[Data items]
"""

(** * The todo-list reducer and its action creators

    A shallow embedding of the final versions of [actions/types.ts],
    [actions/todos.ts] and [reducers/todos.ts] as they are built up in the
    notes, followed by the properties of the action/reducer contract.

    Two readings of the reducer are given.  [todosReducer] works on the
    contents of the arrays and is what the functional properties are stated
    on.  [todosReducerRef] works on array references in a store and is used
    for the properties that speak about identity of arrays (which array is
    handed back, whether anything already allocated is changed).  The two are
    connected by [todosReducerRef_contents]. *)

From stdpp Require Import gmap strings list fin_maps.

Local Open Scope Z_scope.

(** ** Data model *)

(** [interface Todo { id: number; title: string; completed: boolean }].
    The identifiers served by the API are integers, and they are modelled as
    such: [!==] on them is integer disequality. *)
Record Todo : Type := mkTodo {
  id : Z;
  title : string;
  completed : bool;
}.

#[global] Instance Todo_eq_dec : EqDecision Todo.
Proof. solve_decision. Defined.

(** [enum ActionTypes { fetchTodos, deleteTodo }]: a numeric enum without
    initialisers, so the members are numbered from 0. *)
Module ActionTypes.
Definition fetchTodos : Z := 0.
Definition deleteTodo : Z := 1.
End ActionTypes.

(** What the [type] field of an action can hold at run time: a member of
    [ActionTypes], or the text tag of one of the actions that the store sends
    on its own when it boots. *)
Inductive tag : Type :=
  | TNum (n : Z)
  | TStr (s : string).

#[global] Instance tag_eq_dec : EqDecision tag.
Proof. solve_decision. Defined.

(** [type Action = FetchTodosAction | DeleteTodoAction], extended with the
    actions of the store itself, which reach every reducer although the
    declared union does not list them.  Their tag is a text, which the
    [switch] (a comparison with [===]) never takes for a member of the enum,
    and they carry no payload that the reducer reads. *)
Inductive Action : Type :=
  | FetchTodosAction (payload : list Todo)
  | DeleteTodoAction (payload : Z)
  | AnyAction (type : string).

Definition type (action : Action) : tag :=
  match action with
  | FetchTodosAction _ => TNum ActionTypes.fetchTodos
  | DeleteTodoAction _ => TNum ActionTypes.deleteTodo
  | AnyAction s => TStr s
  end.

(** ** Action creators *)

(** [deleteTodo = (id: number): DeleteTodoAction =>
      ({ type: ActionTypes.deleteTodo, payload: id })] *)
Definition deleteTodo (id : Z) : Action := DeleteTodoAction id.

(** ** The reducer, on array contents *)

(** [switch (action.type) {
       case ActionTypes.fetchTodos: return action.payload;
       case ActionTypes.deleteTodo:
         return state.filter((todo: Todo) => todo.id !== action.payload);
       default: return state; }] *)
Definition todosReducer (state : list Todo) (action : Action) : list Todo :=
  match action with
  | FetchTodosAction payload => payload
  | DeleteTodoAction payload => filter (λ todo, id todo ≠ payload) state
  | AnyAction _ => state
  end.

(** The default parameter [state: Todo[] = []]: a call with [undefined] for
    the state runs the body on the empty array. *)
Definition todosReducer_call (state : option (list Todo)) (action : Action)
  : list Todo :=
  todosReducer (default [] state) action.

(** The identifiers of a list, in order. *)
Definition ids (l : list Todo) : list Z := id <$> l.

(** Identifiers are pairwise distinct. *)
Definition unique_ids (l : list Todo) : Prop := NoDup (ids l).

#[global] Instance unique_ids_dec l : Decision (unique_ids l).
Proof. unfold unique_ids. apply _. Defined.

(** [result] is [state] with one item of identifier [k] taken out and
    nothing else changed. *)
Definition excludes_one (state : list Todo) (k : Z) (result : list Todo)
  : Prop :=
  ∃ l1 t l2, state = l1 ++ t :: l2 ∧ id t = k ∧ result = l1 ++ l2.

(** ** The reducer, on array references *)

(** Arrays live in a store and are passed around by reference. *)
Abbreviation loc := nat (only parsing).
Abbreviation store := (gmap nat (list Todo)) (only parsing).

(** An array literal or the result of [filter]: a new array at a location
    that the store does not use yet. *)
Definition alloc (h : store) (v : list Todo) : store * loc :=
  let l := fresh (dom h) in (<[l := v]> h, l).

(** Actions whose payload array is given by reference. *)
Inductive ActionRef : Type :=
  | FetchTodosRef (payload : loc)
  | DeleteTodoRef (payload : Z)
  | AnyRef (type : string).
(* ===== verification/_CoqProject ===== *)
-Q . S2P
Prelude.v
Protocol.v
JsonWriter.v
JsonGrammar.v
Float.v
Calendar.v
Numeric.v
Interval.v
Encoders.v
Errors.v
Effects.v
Wire.v
Rows.v
Args.v
StmtCache.v
Stream.v
Client.v
Query.v
Footprint.v
QuerySpec.v
QueryResult.v
QueryLife.v
QueryFaults.v
Exec.v
Crypto.v
Auth.v
Conn.v
Ctx.v
Dsn.v
Api.v
Iter.v
Talk.v
Answers.v
Copy.v
CopyTo.v
Scan.v
ScanSpec.v
ScanQuery.v
Turns.v
Calls.v
Session.v
Pipeline.v
Sql.v
Otel.v
Pool.v
PoolSpec.v
Buffers.v
Served.v
Lemma int_value_AppendInt v : int_value (AppendInt [] v) = v.
Proof.
  unfold AppendInt, AppendUintBase. destruct (Z.ltb_spec v 0).
  - simpl. rewrite dec_value_digits; lia.
  - simpl. destruct (digits_cons 10 v) as (d & l & E & _); [lia..|].
    pose proof (digits_range 10 v ltac:(lia) ltac:(lia)) as HF. rewrite E in HF.
    pose proof (Forall_inv HF) as Hd. simpl in Hd.
    pose proof (dec_value_digits v ltac:(lia)) as Hv. rewrite E, fmap_cons in *. unfold int_value.
    assert (beq (digit_char d) "-"%byte = false) as ->; [|done].
    apply beq_false. intros Hc. pose proof (proj2 (digit_char_digit d Hd)) as Hq. rewrite Hc in Hq.
    rewrite <- Hq in Hd. by destruct Hd as [Hd _].
Qed.

Lemma AppendInt_digits n : 0 <= n → forallb is_digit (AppendInt [] n) = true.
Proof.
  intros Hn. unfold AppendInt, AppendUintBase. destruct (Z.ltb_spec n 0); [lia|].
  apply (digit_chars_digits _ (digits_range 10 n ltac:(lia) Hn)).
Qed.

Lemma ParseInt64_dec n : 0 <= n < 2 ^ 63 → ParseInt64 (AppendInt [] n) = Some n.
Proof.
  intros Hn. pose proof (AppendInt_digits n ltac:(lia)) as Hd.
  unfold AppendInt, AppendUintBase in *. destruct (Z.ltb_spec n 0); [lia|]. cbn [app] in *.
  pose proof (dec_value_digits n ltac:(lia)) as Hv. destruct (digits_cons 10 n ltac:(lia) ltac:(lia)) as (d & l & E & _).
  rewrite E in *. rewrite fmap_cons in *. unfold ParseInt64.
  assert (is_digit (digit_char d) = true) as Hd0 by (cbn in Hd; by apply andb_prop in Hd as [? _]).
  destruct (beq (digit_char d) "-"%byte) eqn:E1; [apply beq_true in E1; by rewrite E1 in Hd0|].
  destruct (beq (digit_char d) "+"%byte) eqn:E2; [apply beq_true in E2; by rewrite E2 in Hd0|].
  rewrite Hd, Hv. destruct (Z.leb_spec (- 2 ^ 63) n); [|lia]. by destruct (Z.ltb_spec n (2 ^ 63)); [|lia].
Qed.

Lemma HasPrefix_app p s : HasPrefix p (p ++ s) = true.
Proof. induction p as [|c p IH]; [done|]. cbn. rewrite IH. by assert (beq c c = true) as -> by (by apply beq_true). Qed.
Lemma HasPrefix_inv p s : HasPrefix p s = true → ∃ r, s = p ++ r.
Proof.
  revert s. induction p as [|c p IH]; intros s H; [by exists s|]. destruct s as [|b s]; [done|]. cbn in H.
  apply andb_prop in H as [H1 H2]. apply beq_true in H1 as ->. destruct (IH s H2) as [r ->]. by exists r.
Qed.

#[export] Hint Resolve byteZ_range Zlen_nonneg be_get_range : pgz.
#[export] Hint Rewrite @length_app length_be_put @length_cons @length_nil mkbyte_byteZ
  be_put_get : pgz.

"""

Aim of the exercise - Copy each line of the preceding data that contains the string "given".

Reply -
    Two readings of the reducer are given.  [todosReducer] works on the
(** Actions whose payload array is given by reference. *)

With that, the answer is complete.